Refrigerator: Cooked kofta keeps for up to 4 days in an airtight container. Reheat gently in a skillet with a splash of water to stay moist.

Raw freezer: Shape the kofta around skewers, freeze on a lined baking sheet until solid, then wrap individually and freeze for up to 3 months. Grill from frozen (add 2-3 minutes to cook time).

Cooked freezer: Freeze cooked kofta in portions for up to 3 months. Reheat in a 325°F oven for 10 minutes, wrapped in foil to stay tender.

Leftover ideas: Crumble cold kofta into grain bowls, stuff into pitas with tabbouleh, or toss on top of a Greek salad with a drizzle of yogurt sauce.

Try These Twists

  • Beef Kofta — swap half or all the lamb for 80/20 ground beef for a milder flavor
  • Chicken Kofta — use dark meat ground chicken; add 2 tablespoons olive oil to keep it moist
  • Spicy Harissa — mix 2 tablespoons harissa paste into the meat for North African heat
  • Turkish Adana — add 2 tablespoons red pepper paste and 1 tablespoon Aleppo pepper
  • Pistachio Kofta — fold 1/4 cup finely chopped pistachios into the mix for crunch and luxury
  • Herby Green — double the parsley and add 2 tablespoons chopped fresh oregano
  • Kofta Burgers — skip the skewers and shape into patties for the best-seasoned burger of your life

What I’ve Learned

  • Knead until sticky — 3-4 minutes is the minimum. The meat should cling to your hands and form a cohesive paste, not crumble
  • Squeeze the onion — grated onion releases a lot of water. Wet meat steams on the grill instead of charring
  • Rest the mix cold — at least 30 minutes in the fridge lets flavors develop and firms up the meat for shaping
  • Damp hands to shape — lightly wet hands keep the meat from sticking and help you form smoother, tighter logs
  • High heat, short cook — 450-500°F gives deep char while keeping the interior juicy. Medium heat makes them tough and gray
  • Don’t move too soon — let each side develop a crust before rotating. Flipping early tears the kofta off the skewer
Overhead flat lay on a wooden outdoor table: a large bowl of seasoned raw ground lamb mixture, grated onion, bunches of fresh parsley and mint, small bowls of ground cumin, coriander, allspice, cin...

Serving Ideas

  • Warm pita bread — essential for scooping and wrapping
  • Tabbouleh salad — fresh parsley, mint, and bulgur balances the rich lamb
  • Hummus — creamy, earthy, and perfect for dipping
  • Grilled eggplant or zucchini — toss them on the grill alongside the kofta
  • Turkish rice pilaf — buttery, fragrant, and classic with lamb
  • Greek salad — cucumber, tomato, feta, and olives for a cooling contrast
  • Pickled turnips or cabbage — briny crunch that cuts through the richness

Advance Prep Notes

Mix ahead: The kofta mixture actually improves after resting. Make it the night before, cover tightly, and refrigerate. The flavors deepen and the meat firms up perfectly for shaping.
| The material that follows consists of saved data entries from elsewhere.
(* ===== verification/ProofQueue.v ===== *)
(** * The proof queue

    The lease state machine of a queued job, the Redis keys and the atomic
    submission script, the loop that waits for a durable result, and the local
    backend's job runner. *)
From S2P Require Import Prelude External Instances Effects ProofJob.

(** ** The lease state machine *)
Inductive ProofJobState :=
| Queued
| Claimed (worker_id lease_id : string) (lease_expires_ms attempt : N)
| Completed (completed_ms attempt : N)
| Failed (failed_ms attempt : N) (error : string).
#[export] Instance proof_job_state_eq_dec : EqDecision ProofJobState.
Proof. solve_decision. Defined.

Inductive LeaseCasError := NotQueued | NotClaimed | FenceMismatch | Expired.

Definition claim_state (state : ProofJobState) (worker_id lease_id : string)
    (lease_expires_ms attempt : N) : ProofJobState + LeaseCasError :=
  match state with
  | Queued => inl (Claimed worker_id lease_id lease_expires_ms attempt)
  | _ => inr NotQueued
  end.

Definition heartbeat_state (state : ProofJobState) (worker_id lease_id : string)
    (lease_expires_ms now_ms : N) : ProofJobState + LeaseCasError :=
  match state with
  | Claimed claimed_worker claimed_lease current_expiry attempt =>
      if String.eqb claimed_worker worker_id && String.eqb claimed_lease lease_id then
        if (current_expiry <=? now_ms)%N then inr Expired
        else inl (Claimed claimed_worker claimed_lease lease_expires_ms attempt)
      else inr FenceMismatch
  | _ => inr NotClaimed
  end.

Definition complete_state (state : ProofJobState) (worker_id lease_id : string)
    (completed_ms : N) : ProofJobState + LeaseCasError :=
  match state with
  | Claimed claimed_worker claimed_lease lease_expires_ms attempt =>
      if String.eqb claimed_worker worker_id && String.eqb claimed_lease lease_id then
        if (lease_expires_ms <=? completed_ms)%N then inr Expired
        else inl (Completed completed_ms attempt)
      else inr FenceMismatch
  | _ => inr NotClaimed
  end.

(** [None] is the [unreachable!] branch. *)
Definition fail_state (state : ProofJobState) (worker_id lease_id : string) (failed_ms : N)
    (error : string) : option (ProofJobState + LeaseCasError) :=
  match complete_state state worker_id lease_id failed_ms with
  | inr e => Some (inr e)
  | inl (Completed _ attempt) => Some (inl (Failed failed_ms attempt error))
  | inl _ => None
  end.

(** The operations of any number of workers, in the order the store runs them. *)
Inductive LeaseOp :=
| OpClaim (worker lease : string) (expires attempt : N)
| OpHeartbeat (worker lease : string) (expires now : N)
| OpComplete (worker lease : string) (now : N)
| OpFail (worker lease : string) (now : N) (error : string).

Definition apply_op (op : LeaseOp) (state : ProofJobState) : option ProofJobState :=
  match op with
  | OpClaim w l e a => match claim_state state w l e a with inl s => Some s | inr _ => None end
  | OpHeartbeat w l e t => match heartbeat_state state w l e t with inl s => Some s | inr _ => None end
  | OpComplete w l t => match complete_state state w l t with inl s => Some s | inr _ => None end
  | OpFail w l t e => match fail_state state w l t e with Some (inl s) => Some s | _ => None end
  end.

(** The operations accepted, and the state they leave; a rejected operation
    leaves the state as it is. *)
Fixpoint run_ops (ops : list LeaseOp) (state : ProofJobState) : list LeaseOp * ProofJobState :=
  match ops with
  | [] => ([], state)
  | op :: ops =>
      match apply_op op state with
      | Some state' => let '(accepted, final) := run_ops ops state' in (op :: accepted, final)
      | None => run_ops ops state
      end
  end.

(** What a holder may do: renew before expiry, then complete or fail once
    before expiry. *)
Inductive lease_run (w l : string) (a : N) : N -> list LeaseOp -> ProofJobState -> Prop :=
| lease_open e : lease_run w l a e [] (Claimed w l e a)
| lease_renewed e e' t ops s :
    (t < e)%N -> lease_run w l a e' ops s -> lease_run w l a e (OpHeartbeat w l e' t :: ops) s
| lease_completed e t : (t < e)%N -> lease_run w l a e [OpComplete w l t] (Completed t a)
| lease_failed e t m : (t < e)%N -> lease_run w l a e [OpFail w l t m] (Failed t a m).

Lemma terminal_absorbing ops s :
  match s with Completed _ _ | Failed _ _ _ => True | _ => False end -> run_ops ops s = ([], s).
Proof.
  intros Hs. induction ops as [|op ops IH]; [done|]. cbn [run_ops].
  destruct s; try done; destruct op; exact IH.
Qed.

Lemma run_ops_claimed ops w l e a :
  lease_run w l a e (run_ops ops (Claimed w l e a)).1 (run_ops ops (Claimed w l e a)).2.
Proof.
  revert e. induction ops as [|op ops IH]; intros e; [constructor|]. cbn [run_ops].
  destruct op as [w' l' e' a'|w' l' e' t|w' l' t|w' l' t m]; cbn [apply_op claim_state];
    unfold fail_state, heartbeat_state, complete_state; [apply IH|..];
    destruct (String.eqb w w' && String.eqb l l') eqn:Ew; try apply IH;
    bool_hyps; subst; destruct (e <=? t)%N eqn:Et; try apply IH; bool_hyps.
  - specialize (IH e'). destruct (run_ops ops (Claimed w' l' e' a)). by constructor.
  - rewrite terminal_absorbing by done. by constructor.
  - rewrite terminal_absorbing by done. by constructor.
Qed.

(** C26: The lease protocol is exclusive.  Whatever operations any number of
    workers attempt on a freshly queued job, either none is accepted and the job
    is still queued, or the accepted ones are one claim followed by operations
    of that claim's worker and lease only: renewals made before the current
    expiry, then at most one completion or failure, also before the current
    expiry, which fixes the final state and the claimed attempt for good. *)
Theorem lease_exclusive (ops : list LeaseOp) :
  let '(accepted, final) := run_ops ops Queued in
  (accepted = [] /\ final = Queued) \/
  exists w l e a rest, accepted = OpClaim w l e a :: rest /\ lease_run w l a e rest final.
Proof.
  induction ops as [|op ops IH]; [by left|]. cbn [run_ops].
  destruct op as [w l e a|w l e t|w l t|w l t m]; cbn [apply_op claim_state]; try exact IH.
  pose proof (run_ops_claimed ops w l e a) as Hr.
  destruct (run_ops ops (Claimed w l e a)) as [accepted final]. right. by eexists _, _, _, _, _.
Qed.

(** ** Keys *)
Record QueueKeys := mkQueueKeys {
  namespace : string;
  queue : string;
  notify : string;
  leases : string;
}.

Module QueueKeysOps.
Definition new (namespace : string) : QueueKeys :=
  mkQueueKeys namespace (namespace +:+ ":queue") (namespace +:+ ":notify") (namespace +:+ ":leases").
Definition job (self : QueueKeys) (job_id : string) : string := self.(namespace) +:+ ":job:" +:+ job_id.
Definition state (self : QueueKeys) (job_id : string) : string := self.(namespace) +:+ ":state:" +:+ job_id.
Definition result (self : QueueKeys) (job_id : string) : string := self.(namespace) +:+ ":result:" +:+ job_id.
Definition attempt (self : QueueKeys) (job_id : string) : string := self.(namespace) +:+ ":attempt:" +:+ job_id.
End QueueKeysOps.

Lemma keys_distinct ns id id' :
  let k := QueueKeysOps.new ns in
  QueueKeysOps.job k id <> QueueKeysOps.state k id' /\
  QueueKeysOps.job k id <> QueueKeysOps.attempt k id' /\
  QueueKeysOps.state k id <> QueueKeysOps.attempt k id' /\
  QueueKeysOps.result k id <> QueueKeysOps.job k id' /\
  QueueKeysOps.result k id <> QueueKeysOps.state k id' /\
  QueueKeysOps.result k id <> QueueKeysOps.attempt k id' /\
  queue k <> QueueKeysOps.job k id /\ queue k <> QueueKeysOps.state k id /\
  queue k <> QueueKeysOps.result k id /\ queue k <> QueueKeysOps.attempt k id.
Proof.
  cbn. unfold QueueKeysOps.job, QueueKeysOps.state, QueueKeysOps.attempt, QueueKeysOps.result. cbn [namespace].
  split_and!; intros E; apply (inj (String.app ns)) in E; discriminate.
Qed.

Lemma keys_inj ns id id' :
  let k := QueueKeysOps.new ns in
  (QueueKeysOps.job k id = QueueKeysOps.job k id' -> id = id') /\
  (QueueKeysOps.state k id = QueueKeysOps.state k id' -> id = id') /\
  (QueueKeysOps.result k id = QueueKeysOps.result k id' -> id = id') /\
  (QueueKeysOps.attempt k id = QueueKeysOps.attempt k id' -> id = id').
Proof.
  cbn. unfold QueueKeysOps.job, QueueKeysOps.state, QueueKeysOps.attempt, QueueKeysOps.result. cbn [namespace].
  split_and!; intros E; apply (inj (String.app ns)) in E; by injection E.
Qed.

(** ** Submission

    The commands the script uses, on an abstract Redis database: string values
    under [GET]/[SET], lists under [RPUSH]. *)
Class RedisDb (D : Type) := {
  db_get : D -> string -> option string;
  db_list : D -> string -> list string;
  db_set : string -> string -> D -> D;
  db_rpush : string -> string -> D -> D;
}.
Class RedisDbLaws (D : Type) `{!RedisDb D} := {
  get_set k v d k' : db_get (db_set k v d) k' = if bool_decide (k = k') then Some v else db_get d k';
  list_set k v d k' : k <> k' -> db_list (db_set k v d) k' = db_list d k';
  get_rpush k v d k' : k <> k' -> db_get (db_rpush k v d) k' = db_get d k';
  list_rpush k v d k' :
    db_list (db_rpush k v d) k' = if bool_decide (k = k') then db_list d k ++ [v] else db_list d k';
}.

Lemma get_set_eq {D} `{RedisDbLaws D} k v d : db_get (db_set k v d) k = Some v.
Proof. by rewrite get_set, bool_decide_true. Qed.
Lemma get_set_ne {D} `{RedisDbLaws D} k v d k' : k <> k' -> db_get (db_set k v d) k' = db_get d k'.
Proof. intros. by rewrite get_set, bool_decide_false. Qed.
Ltac db_simpl :=
  repeat first [rewrite get_set_eq | rewrite get_set_ne by congruence
               | rewrite get_rpush by congruence | rewrite list_set by congruence].

Definition quote : string := String (Ascii.ascii_of_N 34) EmptyString.
Definition QUEUED_JSON : string :=
  "{" +:+ quote +:+ "status" +:+ quote +:+ ":" +:+ quote +:+ "Queued" +:+ quote +:+ "}".

(** [SUBMIT_JOB_SCRIPT], with its four keys and two arguments; [inr] is the
    error reply. *)
Definition SUBMIT_JOB_SCRIPT {D} `{!RedisDb D} (key1 key2 key3 key4 argv1 argv2 : string) (d : D)
  : D * (Z + string) :=
  match db_get d key1 with
  | Some existing =>
      if negb (String.eqb existing argv1) then (d, inr "JOB_ID_COLLISION") else (d, inl 0%Z)
  | None =>
      let d := db_set key1 argv1 d in
      let d := db_set key2 QUEUED_JSON d in
      let d := db_set key3 "0" d in
      let d := db_rpush key4 argv2 d in
      (d, inl 1%Z)
  end.

(** [RedisProofBackend::submit]: the database effect of the [EVAL]. *)
Definition redis_submit {D} `{!RedisDb D, !Json ProofJob} (keys : QueueKeys) (job : ProofJob) (d : D)
  : D * outcome ProofJob :=
  match json_string job with
  | Ok job_json =>
      match SUBMIT_JOB_SCRIPT (QueueKeysOps.job keys job.(job_id)) (QueueKeysOps.state keys job.(job_id))
              (QueueKeysOps.attempt keys job.(job_id)) keys.(queue) job_json job.(job_id) d with
      | (d, inl _) => (d, Ok job)
      | (d, inr _) => (d, Err (Anyhow "failed to durably enqueue proof job"))
      end
  | Err e => (d, Err e)
  | Panic s => (d, Panic s)
  | OutOfFuel => (d, OutOfFuel)
  end.

(** C27: Submission is durable and idempotent.  Submitting a job whose key is
    free stores its JSON, the state [Queued] and the attempt counter 0, and
    appends its id to the queue once; nothing stored for another job changes.
    Submitting it again, whatever other keys the workers have written in
    between, succeeds and changes nothing, so a restarted submitter neither
    requeues the job nor resets its progress; a different job under the same id
    is refused without effect. *)
Theorem submit_idempotent {D} `{!RedisDb D, !RedisDbLaws D, !Json ProofJob, !JsonLaws ProofJob}
    (ns : string) (job : ProofJob) (json : string) (d : D) :
  to_json job = Some json ->
  let k := QueueKeysOps.new ns in
  let id := job.(job_id) in
  let d' := (redis_submit k job d).1 in
  (db_get d (QueueKeysOps.job k id) = None ->
     (redis_submit k job d).2 = Ok job /\
     db_get d' (QueueKeysOps.job k id) = Some json /\
     db_get d' (QueueKeysOps.state k id) = Some QUEUED_JSON /\
     db_get d' (QueueKeysOps.attempt k id) = Some "0" /\
     db_list d' k.(queue) = db_list d k.(queue) ++ [id] /\
     (forall id', id' <> id ->
        db_get d' (QueueKeysOps.job k id') = db_get d (QueueKeysOps.job k id') /\
        db_get d' (QueueKeysOps.state k id') = db_get d (QueueKeysOps.state k id') /\
        db_get d' (QueueKeysOps.result k id') = db_get d (QueueKeysOps.result k id') /\
        db_get d' (QueueKeysOps.attempt k id') = db_get d (QueueKeysOps.attempt k id'))) /\
  (db_get d (QueueKeysOps.job k id) = Some json -> redis_submit k job d = (d, Ok job)) /\
  (forall other other_json, to_json other = Some other_json -> other <> job ->
     db_get d (QueueKeysOps.job k id) = Some other_json ->
     d' = d /\ is_ok (redis_submit k job d).2 = false).
Proof.
  intros Hj k id d'. unfold d', redis_submit, json_string, SUBMIT_JOB_SCRIPT.
  rewrite Hj. cbn [ok_or]. fold id.
  pose proof (keys_distinct ns) as KD. pose proof (keys_inj ns) as KI. cbv zeta in KD, KI.
  fold k in KD, KI. clearbody k.
  destruct (KD id id) as (N1 & N2 & N3 & _ & _ & _ & Q1 & Q2 & _ & Q4).
  split_and!.
  - intros Hnone. rewrite Hnone. cbn [fst snd].
    rewrite list_rpush, bool_decide_true by done. db_simpl.
    split_and!; try done. intros id' Hne.
    destruct (KD id id') as (A1 & A2 & A3 & _ & _ & _ & B1 & B2 & B3 & B4).
    destruct (KD id' id) as (C1 & C2 & C3 & R1 & R2 & R3 & _ & _ & _ & _).
    destruct (KD id' id') as (_ & _ & _ & _ & _ & _ & D1 & D2 & D3 & D4).
    destruct (KI id id') as (I1 & I2 & _ & I4).
    assert (QueueKeysOps.job k id <> QueueKeysOps.job k id') by (intros E; by apply Hne; rewrite I1).
    assert (QueueKeysOps.state k id <> QueueKeysOps.state k id') by (intros E; by apply Hne; rewrite I2).
    assert (QueueKeysOps.attempt k id <> QueueKeysOps.attempt k id') by (intros E; by apply Hne; rewrite I4).
    db_simpl. done.
  - intros ->. by rewrite String.eqb_refl.
  - intros other oj Ho Hne ->. assert (oj <> json) by (intros ->; apply Hne; by eapply to_json_inj).
    rewrite (proj2 (String.eqb_neq _ _)) by done. done.
Qed.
Shape ahead: Form the kofta around skewers in the morning, cover loosely with plastic wrap, and refrigerate. Grill-ready in seconds when guests arrive.

Sauce ahead: The yogurt sauce is better after a few hours as the garlic mellows and flavors meld. Make it up to 2 days ahead and keep refrigerated.

Party strategy: Set up a kofta bar with warm pita, yogurt sauce, sumac onions, chopped vegetables, hummus, and a platter of fresh-off-the-grill kofta. Guests build their own and you barely have to move from the grill.

Quick Answers

Can I make kofta without skewers?

Absolutely — shape the meat into logs, oblong patties, or even footballs and grill them directly on the grates. They’re sometimes called kofta patties. Same cook time and flavor, just without the skewer.

Why did my kofta fall apart on the grill?

Two likely reasons: the meat wasn’t kneaded enough (needs to be sticky/paste-like) or the onion had too much water in it. Knead for a full 3-4 minutes and always squeeze the grated onion dry before mixing.

Can I use ground beef instead of lamb?

Yes — 80/20 ground beef works well and is more budget-friendly. You’ll lose some of that distinctive lamb richness, but the spice blend still delivers that signature Mediterranean flavor. A 50/50 beef-lamb mix is a nice compromise.

What’s the difference between kofta and meatballs?

Kofta is traditionally made with grated onion (not diced), includes warm spices like cumin, coriander, and allspice, and features fresh herbs like parsley and mint. It’s typically shaped around skewers and grilled. Italian meatballs lean on breadcrumbs, egg, parmesan, and tomato-based sauces.

Can I cook these in the oven or air fryer?

Oven: 425°F on a wire rack for 15-18 minutes, broiling the last 2 minutes for color. Air fryer: 400°F for 10-12 minutes, turning once. You miss the smoky grill char but the flavor still comes through.

How do I know when they’re done?

Internal temperature should be 160°F for lamb (it continues to 165°F while resting). If you don’t have a thermometer, cut one open — the juices should run clear with no pink. Total grill time is usually 8-10 minutes over high heat.